WHAT YOU SHOULD DO: Scan the entries and state how many lines contain "that". Write no other text.

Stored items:
(** * Stroke synchronisation core of the collaborative canvas

    A shallow embedding of [src/components/Canvas.tsx]: the component state
    (the [lines] collection, the [isDrawing] flag, the [lastLineRef] reference
    and the selected colour and thickness), its pointer handlers, the change
    feed callback, the initial load, the flush timer and the clear command.

    JavaScript objects are shared by reference: the stroke created on
    pointer-down is stored in [lastLineRef] and in [lines] at the same time,
    and pointer-move mutates it in place.  The model therefore keeps a heap of
    stroke objects and lets [lines] and [lastLineRef] hold addresses.

    A value that may be [undefined] at run time is an [option]; [None] is
    [undefined].  Coordinates and thickness are JavaScript numbers that the
    component only stores and copies, they are carried as [Z]. *)

From Stdlib Require Import ZArith Ascii String Sorting.Sorted.
From stdpp Require Import base numbers option list strings sorting.

Local Open Scope Z_scope.
Local Open Scope nat_scope.

(** ** Data model *)

Module Point.
Record t := mk { x : option Z; y : option Z }.
End Point.

Module Stroke.
Record t := mk {
  id : option string;
  color : option string;
  thickness : option Z;
  points : list (option Z)   (* flat array for Konva *)
}.
End Stroke.

Module SupabaseStroke.
(** [created_at] is an ISO timestamp string in the source; the component never
    reads it, only the store orders by it, so it is kept as the instant it
    denotes. *)
Record t := mk {
  id : option string;
  color : option string;
  thickness : option Z;
  points : option (list Point.t);   (* JSON from DB *)
  created_at : Z
}.
End SupabaseStroke.

(** The object literal handed to [upsert]. *)
Module UpsertRow.
Record t := mk {
  id : option string;
  color : option string;
  thickness : option Z;
  points : list Point.t
}.
End UpsertRow.

#[global] Instance point_eq_dec : EqDecision Point.t.
Proof. solve_decision. Defined.
#[global] Instance stroke_eq_dec : EqDecision Stroke.t.
Proof. solve_decision. Defined.
#[global] Instance supabase_stroke_eq_dec : EqDecision SupabaseStroke.t.
Proof. solve_decision. Defined.
#[global] Instance upsert_row_eq_dec : EqDecision UpsertRow.t.
Proof. solve_decision. Defined.

#[global] Instance stroke_inhabited : Inhabited Stroke.t :=
  populate (Stroke.mk None None None []).

(** ** Conversions between the two point representations *)

(** [s.points.flatMap(p => [p.x, p.y])] *)
Definition flatPoints (ps : list Point.t) : list (option Z) :=
  flat_map (fun p => [Point.x p; Point.y p]) ps.

(** [arr[i]]: reading past the end of a JavaScript array gives [undefined]. *)
Definition jsIndex (arr : list (option Z)) (i : nat) : option Z :=
  mjoin (arr !! i).

(** The loop
    [for (let i = 0; i < line.points.length; i += 2)
       pointsArray.push({ x: line.points[i], y: line.points[i + 1] })]
    started at index [i]; [fuel] bounds the number of iterations. *)
Fixpoint pointsLoop (fuel : nat) (pts : list (option Z)) (i : nat) : list Point.t :=
  match fuel with
  | O => []
  | S fuel' =>
      if decide (i < length pts)
      then Point.mk (jsIndex pts i) (jsIndex pts (i + 1)) :: pointsLoop fuel' pts (i + 2)
      else []
  end.

(** The loop makes at most [length pts] iterations. *)
Definition pointsArray (pts : list (option Z)) : list Point.t :=
  pointsLoop (length pts) pts 0.

(** The same reconstruction by recursion on the array, two cells at a time. *)
Fixpoint pairUp (pts : list (option Z)) : list Point.t :=
  match pts with
  | [] => []
  | [a] => [Point.mk a None]
  | a :: b :: rest => Point.mk a b :: pairUp rest
  end.

(** The indices the loop reads when it runs over an array of length [n]. *)
Definition loopIndex (n i : nat) : Prop := i < n /\ Nat.Even i.

Definition evenLength (pts : list (option Z)) : Prop := Nat.Even (length pts).

(** ** Abrupt completion

    Calling a method on [undefined] raises a [TypeError]; the handler that
    does so stops there and none of its later statements run. *)

Inductive JsError := TypeError.

Inductive Completion (A : Type) :=
| Normal (a : A)
| Throw (e : JsError).
Arguments Normal {A} a.
Arguments Throw {A} e.

Definition bindC {A B} (c : Completion A) (k : A -> Completion B) : Completion B :=
  match c with
  | Normal a => k a
  | Throw e => Throw e
  end.

Notation "'do!' x <- c ; k" := (bindC c (fun x => k))
  (at level 10, x name, c at level 100, k at level 200).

FINISHED TASK: 3